"It's the business of every graphic designer to make visible that which somebody else is not able to see," says Daniel Gross, one half of the design team Catalogtree. Along with creative partner Joris Maltha, Gross compiles, combines, and analyzes data about the complicated behaviors of human networks and crowds in order to illuminate otherwise-invisible trends. To find patterns in reams of raw data, Maltha and Gross program sets of rules that govern how data should behave and let the results play out as they may. "The system generates from itself something that is really quite beautiful in the end," Maltha says.
Photo: Thijs Wolzak
"Flocking Diplomats" examines the behavior of foreign ambassadors in the US whose diplomatic immunity covers fines for traffic violations and other infractions. To create this poster, Maltha and Gross visualized more than two decades of data on parking tickets earned by ambassadors in New York City. The image has different effects at different levels: When viewed up close, it shows a huge spike in parking tickets earned by diplomats around lunchtime on weekdays. On a larger scale, the poster reveals more macro trends, such as a dramatic drop in violations shortly after September 11, 2001.

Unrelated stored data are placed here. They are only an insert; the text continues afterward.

Record ZClient := mkClient {
  cl_sn : Z;
  cl_gid : GidArray;
  cl_key_expr : string;
  cl_rx : Channel Sample;
  cl_topic : string;
}.
Record ZServer := mkServer {
  srv_key_expr : string;
  srv_sn : Z;
  srv_gid : GidArray;
  srv_handler : DataHandler ServiceQuery;
  srv_map : gmap QueryKey ServiceQuery;
}.
Definition srv_queue (s : ZServer) : option (BoundedQueue ServiceQuery) := handler_queue (srv_handler s).
Definition set_queue (s : ZServer) (q : BoundedQueue ServiceQuery) : ZServer :=
  mkServer (srv_key_expr s) (srv_sn s) (srv_gid s) (set_handler_queue (srv_handler s) q) (srv_map s).
Definition set_map (s : ZServer) (m : gmap QueryKey ServiceQuery) : ZServer :=
  mkServer (srv_key_expr s) (srv_sn s) (srv_gid s) (srv_handler s) m.
Definition set_rx (c : ZClient) (rx : Channel Sample) : ZClient :=
  mkClient (cl_sn c) (cl_gid c) (cl_key_expr c) rx (cl_topic c).

(** [self.entity.topic = qualified_service]. *)
Definition with_topic (e : EndpointEntity) (topic : string) : EndpointEntity :=
  mkEndpoint (ep_id e) (ep_node e) (ep_kind e) topic (ep_type_info e) (ep_qos e).
Definition qualify_entity (e : EndpointEntity) : res ZError EndpointEntity :=
  qualified_service ← map_err (fun x => Message ("Failed to qualify service: " ++ TopicNameError_fmt x)%string)
    (qualify_service_name (ep_topic e) (node_namespace (ep_node e)) (node_name (ep_node e)));
  Ok (with_topic e qualified_service).

(** [Builder::build] of [ZClientBuilder]; [zid] is the session's. *)
Definition client_build (entity : EndpointEntity) (keyexpr_format : KeyExprFormat) (zid : ZenohId)
    : res ZError ZClient :=
  entity ← qualify_entity entity;
  topic_ke ← format_topic_key_expr keyexpr_format entity;
  _ ← declare_querier topic_ke;
  lv_ke ← format_liveliness_key_expr keyexpr_format entity zid;
  _ ← declare_token lv_ke;
  let depth := client_depth (history (ep_qos entity)) in
  Ok (mkClient 1 (endpoint_gid entity) topic_ke (bounded depth) (ep_topic entity)).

Anticipating a future in which we can learn to read our genome like a book, Seed commissioned Catalogtree to design a Personal Genome Card: a place where an individual's genetic information could be easily referenced. To use Catalogtree's card, the bearer would speak into a small microphone and ask a yes-or-no question. The card would analyze the remotely stored genome to come up with an answer. It would then change color: Red signifies a pure "yes," yellow means "no," and colors in between show varying levels of uncertainty. As we get better at interpreting the human genome, Catalogtree notes, more questions will be answered with a higher degree of confidence.

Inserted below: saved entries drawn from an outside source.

(* ===== verification/ServiceNet.v ===== *)
(** * A service, its clients and the network between them

    [Net] composes any number of [ZClient]s with one [ZServer]: what is in
    flight either way, and the history of what was sent, taken, answered (with
    the key that the program gave to the server) and got.  [exec] is one step of it, an operation of one side or the delivery or
    loss of one message, in any order; a run is any list of steps.  The token of
    a query is its place in [sent]. *)
From stdpp Require Import gmap sorting.
From S2P Require Import Prelude RustStr CdrPrimitives CdrSpec Queue Attachment Qos Entity RmwZenoh Ros2Dds Service.
Open Scope list_scope.

(** ** Definitions *)

Section Net.
Context `{ZA : ZenohApi} `{Svc : ZService} `{ZExt : ZExtApi} `{Chan : ChannelApi} `{Sess : SessionApi}.

Record Net := mkNet {
  nt_clients : list ZClient;
  nt_server : ZServer;
  nt_flight : list ServiceQuery;
  nt_replies : list Sample;
  nt_sent : list (nat * QueryKey * Request);
  nt_taken : list (nat * QueryKey * Request);
  nt_answered : list (nat * QueryKey * Response);
  nt_got : list (nat * nat * Response);
}.
Definition net_new (clients : list ZClient) (server : ZServer) : Net :=
  mkNet clients server [] [] [] [] [] [].

(** One step: client [i] sends; the [n]th query in flight reaches the server, or
    is lost; the server takes a request, waiting or async, and answers the one of
    a key; the [n]th reply reaches its client, or is lost; client [i] takes a
    response. *)
Inductive NetOp :=
| OSend (i : nat) (now : option Z) (m : Request)
| ODeliver (n : nat)
| OLose (n : nat)
| OTake (async : bool)
| ORespond (async : bool) (key : QueryKey) (now : option Z) (r : Response)
| OReply (n : nat)
| OLoseReply (n : nat)
| OGet (i : nat).

Definition client_key (c : ZClient) : QueryKey := mkQueryKey (wrap_i 64 (cl_sn c)) (cl_gid c).
Definition queued (s : ZServer) : list ServiceQuery := from_option data [] (srv_queue s).

Definition exec_send (st : Net) (i : nat) (now : option Z) (m : Request) : Net :=
  match nt_clients st !! i with
  | Some c =>
      match send_request c (length (nt_sent st)) now m with
      | (Ok q, c') =>
          mkNet (<[i := c']> (nt_clients st)) (nt_server st) (nt_flight st ++ [q]) (nt_replies st)
            (nt_sent st ++ [(i, client_key c, m)]) (nt_taken st) (nt_answered st) (nt_got st)
      | _ => st
      end
  | None => st
  end.
Definition exec_deliver (st : Net) (n : nat) : Net :=
  match nt_flight st !! n with
  | Some q =>
      mkNet (nt_clients st) (on_query (nt_server st) q).2 (delete n (nt_flight st)) (nt_replies st)
        (nt_sent st) (nt_taken st) (nt_answered st) (nt_got st)
  | None => st
  end.
Definition exec_take (st : Net) (async : bool) : Net :=
  let '(o, s) := (if async then take_request_async else take_request) (nt_server st) in
  let taken := match o, queued (nt_server st) with
               | Done (Ok (key, m)), q :: _ => [(sq_token q, key, m)]
               | _, _ => []
               end in
  mkNet (nt_clients st) s (nt_flight st) (nt_replies st) (nt_sent st) (nt_taken st ++ taken)
    (nt_answered st) (nt_got st).
Definition exec_respond (st : Net) (async : bool) (key : QueryKey) (now : option Z) (r : Response) : Net :=
  match (if async then send_response_async else send_response) (nt_server st) now r key with
  | (Ok smp, s) =>
      mkNet (nt_clients st) s (nt_flight st) (nt_replies st ++ [smp]) (nt_sent st) (nt_taken st)
        (nt_answered st ++ [(smp_token smp, key, r)]) (nt_got st)
  | (_, s) =>
      mkNet (nt_clients st) s (nt_flight st) (nt_replies st) (nt_sent st) (nt_taken st)
        (nt_answered st) (nt_got st)
  end.
Definition exec_reply (st : Net) (n : nat) : Net :=
  match nt_replies st !! n with
  | Some smp =>
      let clients :=
        match nt_sent st !! smp_token smp with
        | Some (i, _, _) =>
            match nt_clients st !! i with
            | Some c => <[i := on_reply c (Some smp)]> (nt_clients st)
            | None => nt_clients st
            end
        | None => nt_clients st
        end in
      mkNet clients (nt_server st) (nt_flight st) (delete n (nt_replies st)) (nt_sent st)
        (nt_taken st) (nt_answered st) (nt_got st)
  | None => st
  end.
Definition exec_get (st : Net) (i : nat) : Net :=
  match nt_clients st !! i with
  | Some c =>
      let '(o, c') := take_response c in
      let got := match o, try_recv (cl_rx c) with
                 | Ok r, Some (smp, _) => [(i, smp_token smp, r)]
                 | _, _ => []
                 end in
      mkNet (<[i := c']> (nt_clients st)) (nt_server st) (nt_flight st) (nt_replies st) (nt_sent st)
        (nt_taken st) (nt_answered st) (nt_got st ++ got)
  | None => st
  end.
Definition exec (st : Net) (op : NetOp) : Net :=
  match op with
  | OSend i now m => exec_send st i now m
  | ODeliver n => exec_deliver st n
  | OLose n => mkNet (nt_clients st) (nt_server st) (delete n (nt_flight st)) (nt_replies st)
      (nt_sent st) (nt_taken st) (nt_answered st) (nt_got st)
  | OTake async => exec_take st async
  | ORespond async key now r => exec_respond st async key now r
  | OReply n => exec_reply st n
  | OLoseReply n => mkNet (nt_clients st) (nt_server st) (nt_flight st) (delete n (nt_replies st))
      (nt_sent st) (nt_taken st) (nt_answered st) (nt_got st)
  | OGet i => exec_get st i
  end.
Definition run (st : Net) (ops : list NetOp) : Net := foldl exec st ops.
Lemma filter_nodup {A} (f : A -> bool) l : NoDup l -> NoDup (List.filter f l).
Proof.
  induction 1 as [|x l Hx _ IH]; cbn; [constructor|]. destruct (f x); [|done]. constructor; [|done].
  rewrite filter_elem. tauto.
Qed.

Lemma slab_add_elem live a o x :
  x ∈ slab_iter (slab_add live a o) ->
  x = a \/ exists s, o = Some s /\ x ∈ slab_iter s.
Proof.
  unfold slab_add. destruct o as [s|]; cbn [default]; destruct (_ <=? _)%nat;
    rewrite slab_iter_insert, elem_of_cons; rewrite ?slab_iter_retain, ?filter_elem; unfold id;
    rewrite ?slab_iter_new, ?elem_of_nil; naive_solver.
Qed.

Lemma slab_add_in live a o : a ∈ slab_iter (slab_add live a o).
Proof. unfold slab_add. rewrite slab_iter_insert. by left. Qed.

Lemma slab_add_keeps live a s x : x ∈ slab_iter s -> live x = true -> x ∈ slab_iter (slab_add live a (Some s)).
Proof.
  intros Hx Hl. unfold slab_add. rewrite slab_iter_insert. right. cbn. unfold id.
  destruct (_ <=? _)%nat; [|done]. by rewrite slab_iter_retain, filter_elem.
Qed.

Lemma slab_add_nodup live a o :
  (forall s, o = Some s -> NoDup (slab_iter s) /\ a ∉ slab_iter s) -> NoDup (slab_iter (slab_add live a o)).
Proof.
  intros Ho. unfold slab_add. rewrite slab_iter_insert. destruct o as [s|]; cbn [default]; unfold id.
  - destruct (Ho s eq_refl) as [Hn Ha]. destruct (_ <=? _)%nat; [|by constructor].
    rewrite slab_iter_retain. constructor; [rewrite filter_elem; tauto | by apply filter_nodup].
  - destruct (_ <=? _)%nat; rewrite ?slab_iter_retain, slab_iter_new; cbn; repeat constructor; by apply not_elem_of_nil.
Qed.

The front of the card bears a unique visual pattern derived from the 13 chromosomal loci, or chromosomal positions, used in genetic profiling. The profiling process exploits short tandem repeats — variations in the number of times a short sequence of base pairs is repeated in a person's DNA. Two unrelated humans usually have a different number of repeats at a given locus. This structure is translated to a series of circles; different diameters are used for different bases. The circles are dropped into a container, and a line is drawn through their centers, creating an individualized drawing on every card.